Transcribe word for word the lines below from the line with "let task_id := uuid4 in" through the line with "Definition GetPartialObject (bucketName", ends included.
- Opening Delimiter -
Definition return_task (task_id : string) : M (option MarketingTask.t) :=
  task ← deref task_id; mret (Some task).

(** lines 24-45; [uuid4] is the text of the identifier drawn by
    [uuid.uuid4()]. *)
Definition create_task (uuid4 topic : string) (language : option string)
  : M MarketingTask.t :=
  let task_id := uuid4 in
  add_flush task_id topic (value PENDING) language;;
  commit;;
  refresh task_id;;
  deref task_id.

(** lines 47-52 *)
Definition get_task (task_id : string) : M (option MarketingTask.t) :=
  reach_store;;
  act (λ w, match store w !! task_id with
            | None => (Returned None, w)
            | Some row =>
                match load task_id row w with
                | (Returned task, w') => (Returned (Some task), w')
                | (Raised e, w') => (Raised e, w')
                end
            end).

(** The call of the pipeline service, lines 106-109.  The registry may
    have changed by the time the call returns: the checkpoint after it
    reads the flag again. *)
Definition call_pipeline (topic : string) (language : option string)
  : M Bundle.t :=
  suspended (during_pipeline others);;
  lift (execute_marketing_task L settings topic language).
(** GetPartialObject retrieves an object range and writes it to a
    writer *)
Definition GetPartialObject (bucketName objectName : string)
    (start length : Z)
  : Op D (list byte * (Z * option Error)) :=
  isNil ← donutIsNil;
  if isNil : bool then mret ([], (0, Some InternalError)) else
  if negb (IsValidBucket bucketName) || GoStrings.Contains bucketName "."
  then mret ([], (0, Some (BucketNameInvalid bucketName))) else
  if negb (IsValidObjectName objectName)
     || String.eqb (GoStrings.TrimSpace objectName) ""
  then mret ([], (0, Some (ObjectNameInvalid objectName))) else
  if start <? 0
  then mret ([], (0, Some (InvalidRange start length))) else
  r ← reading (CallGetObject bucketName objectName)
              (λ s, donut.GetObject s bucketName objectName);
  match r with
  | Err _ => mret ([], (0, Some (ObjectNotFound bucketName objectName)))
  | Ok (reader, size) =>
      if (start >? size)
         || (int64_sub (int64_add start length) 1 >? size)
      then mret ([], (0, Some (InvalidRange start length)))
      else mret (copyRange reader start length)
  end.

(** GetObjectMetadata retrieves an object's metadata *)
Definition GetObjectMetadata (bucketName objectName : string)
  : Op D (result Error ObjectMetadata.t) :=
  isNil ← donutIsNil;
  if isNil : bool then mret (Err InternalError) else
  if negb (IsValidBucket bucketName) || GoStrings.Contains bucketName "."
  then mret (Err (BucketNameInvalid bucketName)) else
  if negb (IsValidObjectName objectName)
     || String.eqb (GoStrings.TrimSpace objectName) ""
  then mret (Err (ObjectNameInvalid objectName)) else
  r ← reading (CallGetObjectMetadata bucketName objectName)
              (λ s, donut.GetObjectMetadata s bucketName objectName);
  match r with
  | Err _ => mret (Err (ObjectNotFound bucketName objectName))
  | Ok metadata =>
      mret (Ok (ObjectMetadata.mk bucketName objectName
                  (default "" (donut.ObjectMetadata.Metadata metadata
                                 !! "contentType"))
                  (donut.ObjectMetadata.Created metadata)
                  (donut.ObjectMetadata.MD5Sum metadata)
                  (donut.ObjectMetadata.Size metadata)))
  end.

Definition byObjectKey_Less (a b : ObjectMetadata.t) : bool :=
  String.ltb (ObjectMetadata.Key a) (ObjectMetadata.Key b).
- Closing Delimiter -
▶ _Your response_
  let task_id := uuid4 in
  add_flush task_id topic (value PENDING) language;;
  commit;;
  refresh task_id;;
  deref task_id.

(** lines 47-52 *)
Definition get_task (task_id : string) : M (option MarketingTask.t) :=
  reach_store;;
  act (λ w, match store w !! task_id with
            | None => (Returned None, w)
            | Some row =>
                match load task_id row w with
                | (Returned task, w') => (Returned (Some task), w')
                | (Raised e, w') => (Raised e, w')
                end
            end).

(** The call of the pipeline service, lines 106-109.  The registry may
    have changed by the time the call returns: the checkpoint after it
    reads the flag again. *)
Definition call_pipeline (topic : string) (language : option string)
  : M Bundle.t :=
  suspended (during_pipeline others);;
  lift (execute_marketing_task L settings topic language).
(** GetPartialObject retrieves an object range and writes it to a
    writer *)
Definition GetPartialObject (bucketName objectName : string)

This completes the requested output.